Just Bob · 6 August 2016

Just Bob said:
Ray Martinez said: You're either intentionally misrepresenting or you're incredibly stupid. In either case I'm not wasting another second reading your nonsense.
I suspect that no one will object if I admit that all of us here are at least as "incredibly stupid" as eric. So you are obviously, as you say, wasting your time here on all of us. Perhaps it's time to take your vast erudition, profound logic, and rapier wit to some venue with people intelligent enough to realize the extent of your genius.
How about it, Ray? Is there another blog or board or group or seminary or Creationist think tank or the like where most everybody AGREES with you? Or where many readers are persuaded to your viewpoint? I keep wondering why you come here, where (because of our impenetrable ignorance and stupidity) you never accomplish anything. The only answer that seems to make sense (in a Freudian way) is that you NEED to be a martyr. In some twisted way, being laughed at and mocked and never succeeding in converting anyone validates your genius. Because all true prophets are mocked or martyred or something.

Ray Martinez · 6 August 2016

Matt Young said:

If you want to take Ray Martinez’s side in this debate, go to it. It’s pretty clear you are no fan of my arguments

Surely you are joking. Mr. Martinez does not know the difference between a verifiable fact and a supposition (see also comment by Mr. Malcolm, above). I do not see how anyone can take his side. I hate to talk about someone in front of his back, but I think he is as nutty as a fruitcake.
I am greatly relieved to be considered "nutty as a fruitcake" by a person who actually believes the wonders of complexity, found in nature, were produced by chance and accident.

Matt Young · 6 August 2016

If Phhht was a Creationist you would have banished him to the Bathroom Wall YEARS ago. Egregious double standard. But I hope you don’t. I hope that you let this guy keep posting his uneducated nonsense. He is a good example of the Darwinian masses.
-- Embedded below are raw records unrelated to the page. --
(* ===== verification/StateMonad.v ===== *)
(** * Stateful Rust code

    A method on [&mut self] that returns a [Result] is a function from the
    state to a result with the next state.  An error drops the state: every
    caller modelled here propagates errors with [?], so that no state is read
    after one.  A triple states that from a state with the precondition a
    computation does not panic, and that when it returns the postcondition
    holds. *)

From S2P Require Import Prelude.

Definition stm (E S A : Type) : Type := S → res E (A * S).

Section ops.
Context {E S : Type}.

#[global] Instance stm_mret : MRet (stm E S) := λ _ a s, Ok (a, s).

#[global] Instance stm_mbind : MBind (stm E S) := λ _ _ f m s,
  match m s with
  | Ok (a, s') => f a s'
  | Err e => Err e
  | Panic => Panic
  end.

Definition ok {A} (a : A) : stm E S A := λ s, Ok (a, s).
Definition throw {A} (e : E) : stm E S A := λ _, Err e.
Definition panic {A} : stm E S A := λ _, Panic.
Definition gets {A} (f : S → A) : stm E S A := λ s, Ok (f s, s).
Definition modify (f : S → S) : stm E S () := λ s, Ok (tt, f s).

(** A computation that does not touch the state, and an optional value. *)
Definition lift_res {A} (r : res E A) : stm E S A := λ s,
  match r with Ok a => Ok (a, s) | Err e => Err e | Panic => Panic end.
Definition or_throw {A} (o : option A) (e : E) : stm E S A :=
  match o with Some a => ok a | None => throw e end.

(** A method of a field, called on the whole. *)
Definition zoom {T A} (get : S → T) (set : T → S → S) (m : stm E T A) : stm E S A := λ s,
  match m (get s) with
  | Ok (a, t) => Ok (a, set t s)
  | Err e => Err e
  | Panic => Panic
  end.
End ops.

(** ** Triples *)

Definition triple {E S A} (P : S → Prop) (m : stm E S A) (Q : A → S → Prop) : Prop :=
  ∀ s, P s → match m s with Ok (a, s') => Q a s' | Err _ => True | Panic => False end.

Section rules.
Context {E S : Type}.
Implicit Types P : S → Prop.

Lemma triple_ok {A} P (a : A) : triple (E := E) P (ok a) (λ x s, x = a ∧ P s).
Proof. by intros s Hs. Qed.

Lemma triple_throw {A} P (e : E) (Q : A → S → Prop) : triple P (throw e) Q.
Proof. done. Qed.

Lemma triple_gets {A} P (f : S → A) : triple (E := E) P (gets f) (λ x s, x = f s ∧ P s).
Proof. by intros s Hs. Qed.

Lemma triple_bind {A B} P (m : stm E S A) (f : A → stm E S B) Q R :
  triple P m Q → (∀ a, triple (Q a) (f a) R) → triple P (m ≫= f) R.
Proof.
  intros Hm Hf s Hs. specialize (Hm s Hs). unfold mbind, stm_mbind.
  destruct (m s) as [[a s']| |]; [|done..]. by apply Hf.
Qed.

Lemma triple_conseq {A} P P' (m : stm E S A) Q Q' :
  triple P' m Q' → (∀ s, P s → P' s) → (∀ a s, Q' a s → Q a s) → triple P m Q.
Proof.
  intros Hm HP HQ s Hs. specialize (Hm s (HP s Hs)). destruct (m s) as [[a s']| |]; auto.
Qed.

Lemma triple_post {A} P (m : stm E S A) Q Q' :
  triple P m Q' → (∀ a s, Q' a s → Q a s) → triple P m Q.
Proof. intros Hm HQ. by eapply triple_conseq. Qed.

Lemma triple_pure {A} P (φ : Prop) (m : stm E S A) Q :
  (φ → triple P m Q) → triple (λ s, φ ∧ P s) m Q.
Proof. intros Hm s [Hφ Hs]. by apply Hm. Qed.

(** Forgetting what was read of the state. *)
Lemma triple_drop {A} P (R : S → Prop) (m : stm E S A) Q : triple P m Q → triple (λ s, R s ∧ P s) m Q.
Proof. intros Hm s [_ Hs]. by apply Hm. Qed.

Lemma triple_ex {A T} (P : T → S → Prop) (m : stm E S A) Q :
  (∀ x, triple (P x) m Q) → triple (λ s, ∃ x, P x s) m Q.
Proof. intros Hm s [x Hs]. by apply (Hm x). Qed.

Lemma triple_lift_res {A} P (r : res E A) Q :
  (r ≠ Panic) → (∀ a s, r = Ok a → P s → Q a s) → triple P (lift_res r) Q.
Proof. intros Hr HQ s Hs. unfold lift_res. destruct r; [by apply HQ|done|done]. Qed.

Lemma triple_or_throw {A} P (o : option A) (e : E) :
  triple P (or_throw o e) (λ x s, o = Some x ∧ P s).
Proof. destruct o as [a|]; by intros s Hs. Qed.

Lemma triple_zoom {T A} (get : S → T) (set : T → S → S) (m : stm E T A) (P : S → Prop)
    (P' : T → Prop) (Q' : A → T → Prop) (Q : A → S → Prop) :
  triple P' m Q' → (∀ s, P s → P' (get s)) → (∀ a t s, P s → Q' a t → Q a (set t s)) →
  triple P (zoom get set m) Q.
Proof.
  intros Hm HP HQ s Hs. specialize (Hm (get s) (HP s Hs)). unfold zoom.
  destruct (m (get s)) as [[a t]| |]; eauto.
Qed.

(** Running forward. *)
Lemma bind_step {A B} (m : stm E S A) (f : A → stm E S B) s a s' : m s = Ok (a, s') → (m ≫= f) s = f a s'.
Proof. unfold mbind, stm_mbind. by intros ->. Qed.

Lemma bind_ok_inv {A B} (m : stm E S A) (f : A → stm E S B) s b s'' :
  (m ≫= f) s = Ok (b, s'') ↔ ∃ a s', m s = Ok (a, s') ∧ f a s' = Ok (b, s'').
Proof.
  unfold mbind, stm_mbind. destruct (m s) as [[a s']| |]; split; naive_solver.
Qed.
End rules.
Lemma from_tx_spec p :
  populated_wf p →
  let n := length (outputs (ptx p)) in
  match from_tx p with
  | Ok ctx =>
      (∀ j x, binding p j = Some x → is_Some (utxo p x.1)) ∧
      (∀ x, started p n x ≠ [] → genesis_ok p x (started p n x)) ∧
      (∀ i, input_ctx_outputs ctx i = continued p n i) ∧
      (∀ id, shared_inputs ctx id = carriers p (length (entries p)) id) ∧
      (∀ id, shared_outputs ctx id = continued_any p n id)
  | Err _ =>
      (∃ j x, binding p j = Some x ∧ utxo p x.1 = None) ∨
      (∃ x, started p n x ≠ [] ∧ ¬ genesis_ok p x (started p n x))
  | Panic => False
  end.
Proof.
  intros (_ & _ & Hlen) n. unfold from_tx.
  pose proof (output_pass_spec p (outputs (ptx p)) 0 _ (drop_0 _) ltac:(lia) (pass_inv_init p) ltac:(lia)) as Hpass.
  destruct (output_pass _ _ _ _) as [[ctx genesis]|e|]; cbn [mbind res_mbind]; [|by left|done].
  destruct Hpass as [(H1 & H2 & H3 & H4 & H5) Hbound]. simpl in *.
  assert (∀ x js, (x, js) ∈ map_to_list genesis → js = started p n x ∧ js ≠ []) as Hgen.
  { intros x js Hin. apply elem_of_map_to_list in Hin. split; [|by eapply H5].
    specialize (H4 x). by rewrite Hin in H4. }
  pose proof (genesis_pass_spec p (map_to_list genesis)) as Hg.
  assert (∀ x js, (x, js) ∈ map_to_list genesis →
    is_Some (inputs (ptx p) !! x.1) ∧ Forall (λ j, is_Some (outputs (ptx p) !! j)) js) as Hwf.
  { intros y js Hin. apply Hgen in Hin as [-> Hne]. split; [|apply started_ok].
    destruct (started p n y) as [|j js] eqn:Hs; [done|].
    assert (j ∈ started p n y) as Hj by (rewrite Hs; left).
    apply list_elem_of_filter in Hj as [Hj%starts_binding _]. apply Hbound in Hj.
    apply lookup_lt_is_Some. rewrite <- Hlen. by apply lookup_lt_is_Some. }
  specialize (Hg Hwf). destruct (genesis_pass p (map_to_list genesis)) as [[]|e|]; cbn [mbind res_mbind]; [| |done].
  - split_and!; try done. intros x Hx. apply Hg, elem_of_map_to_list.
    specialize (H4 x). fold n in H4. destruct (genesis !! x); simpl in H4; congruence.
  - right. destruct Hg as (x & js & Hin & Hn). exists x. apply Hgen in Hin as [-> Hne]. done.
Qed.

(** C14. The covenant context of a transaction is right, and covenants cannot be
    forged: building it never panics; it succeeds exactly when every output with a
    covenant names an existing input and, if that input does not carry the
    covenant's id, the id is the hash of the outpoint that the input spends and of
    all the outputs it starts the covenant with; and then the context lists, in
    order, the outputs that each input continues its covenant with, the inputs that
    carry each id and the outputs that continue it.  An output that starts a covenant
    is in none of the lists, although it names its input and carries the id. *)
Theorem covenants_ctx_correct p :
  populated_wf p →
  let n := length (outputs (ptx p)) in
  match from_tx p with
  | Ok ctx =>
      (∀ j x, binding p j = Some x → is_Some (utxo p x.1)) ∧
      (∀ x, started p n x ≠ [] → genesis_ok p x (started p n x)) ∧
      (∀ i, input_ctx_outputs ctx i = continued p n i) ∧
      (∀ id, shared_inputs ctx id = carriers p (length (entries p)) id) ∧
      (∀ id, shared_outputs ctx id = continued_any p n id) ∧
      (∀ j x, starts p j = Some x → (∀ i, j ∉ input_ctx_outputs ctx i) ∧ (∀ id, j ∉ shared_outputs ctx id))
  | Err _ =>
      (∃ j x, binding p j = Some x ∧ utxo p x.1 = None) ∨
      (∃ x, started p n x ≠ [] ∧ ¬ genesis_ok p x (started p n x))
  | Panic => False
  end.
Proof.
  intros Hp. pose proof (from_tx_spec p Hp) as Hspec. cbn zeta in *. destruct (from_tx p) as [ctx|e|]; [|done|done].
  destruct Hspec as (Hb & Hs & Hi & Hc & Ho). split_and!; [done..|]. intros j x Hj%starts_not_continues.
  split; intros y; rewrite ?Hi, ?Ho; intros [Hy _]%list_elem_of_filter; by rewrite Hj in Hy.
Qed.
End from_tx.

(** A transaction in which the first input continues its covenant with the first
    output and the second input starts one with the second. *)
Module SampleCovenant.
Definition hash : CovenantHash := {| covenant_id_hash m := resize 32 0 m |}.

Definition id0 : Hash := replicate 32 7.
Definition input (n : Z) : TransactionInput := mkInput (mkOutpoint (replicate 32 n) n) [] 0 (ComputeBudget 1).
Definition entry (id : option Hash) : UtxoEntry := mkEntry 10 (mkSpk 0 [81]) 7 false id.
Definition id1 : Hash := replicate 32 2.
Definition tx : Transaction :=
  mkTx 1 [input 1; input 2]
    [mkOutput 5 (mkSpk 0 [81]) (Some (mkBinding 0 id0)); mkOutput 6 (mkSpk 0 [81]) (Some (mkBinding 1 id1))]
    0 SUBNETWORK_ID_NATIVE 0 [] 0.
Definition populated : PopulatedTransaction := mkPopulated tx [entry (Some id0); entry None].

Lemma covenant_tx_ok : populated_wf populated.
Proof. SampleTx.wf. Qed.
End SampleCovenant.

Lemma covenants_ctx_correct_witness :
  is_ok (@from_tx SampleCovenant.hash SampleCovenant.populated) = true ∧
  continued SampleCovenant.populated 2 0 = [0%nat] ∧
  started SampleCovenant.populated 2 (1%nat, SampleCovenant.id1) = [1%nat] ∧
  match @from_tx SampleCovenant.hash SampleCovenant.populated with
  | Ok ctx => input_ctx_outputs ctx 0 = continued SampleCovenant.populated 2 0 ∧ 1%nat ∉ input_ctx_outputs ctx 1
  | _ => False
  end.
Proof.
  split; [vm_compute; reflexivity|]. split; [vm_compute; reflexivity|]. split; [vm_compute; reflexivity|].
  pose proof (@covenants_ctx_correct SampleCovenant.hash SampleCovenant.populated SampleCovenant.covenant_tx_ok) as Hc.
  assert (is_ok (@from_tx SampleCovenant.hash SampleCovenant.populated) = true) as Hok by (vm_compute; reflexivity).
  destruct (@from_tx SampleCovenant.hash SampleCovenant.populated) as [ctx|e|];
    [|discriminate Hok|discriminate Hok].
  destruct Hc as (_ & _ & Hi & _ & _ & Hs). split; [exact (Hi 0%nat)|].
  apply (proj1 (Hs 1%nat (1%nat, SampleCovenant.id1) ltac:(by vm_compute))).
Defined.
Cheer up! I have warned Mr. phhht about content-free and abusive comments, and I have sent his posts to the BW. Recently he got mad at me and went there voluntarily. On many occasions, I have not sent your comments there.

Ray Martinez · 6 August 2016

Matt Young said: Mr. Martinez is another matter. As I said above, he does not understand the difference between a fact and a supposition.
If true, why hasn't anyone shown this to be true instead of continually asserting and claiming it to be true? Answer: Because my Atheist opponents can't. That's why.
Thus, he "proves" the existence of God by appealing to the "fact" of the Resurrection.
I did no such thing. I plainly stated that the evidence supporting the Resurrection is not the subject here. Rather, I supported the existence of God via design and independent creation, which are the main scientific claims of Victorian Creationism, which were the objects of refutation in Darwin's "Origin Of Species" (1859). http://pandasthumb.org/archives/2016/07/the-problem-wit-1.html#comment-356214
The Resurrection is not a fact; it is a supposition.
Christians, of course, disagree.
Mr. Martinez's thinking is so muddled that I think he is probably incapable of logical thought.
That's the main criticism of Atheism and Darwinism made by persons like myself. Imagine that; the degree of organized complexity found in living things produced by chance and accident! The cause (chance and accident) and the effect (organized complexity) contradict egregiously. Yet Matt sees no contradiction whatsoever. And Matt, or any other Atheist, hasn't addressed my outline. http://pandasthumb.org/archives/2016/07/the-problem-wit-1.html#comment-356214 Anyone can scroll the pages and fact-check.

Daniel · 6 August 2016

... As I said in my outline both are evidence interpreting philosophies that claim to offer the best explanation of neutral scientific evidence, whether produced by a Creationist or Darwinist.
Some pages ago, I asked you to tell me what facts or phenomenom of nature is better explained by the supernatural, yet you ignored that request. Can you provide ONE example where the supernatural explanation turned out to be better than the natural one? For example, is a lightning bolt produced by static electricity in the atmosphere (the natural explanation), or by Zeus (the supernatural)?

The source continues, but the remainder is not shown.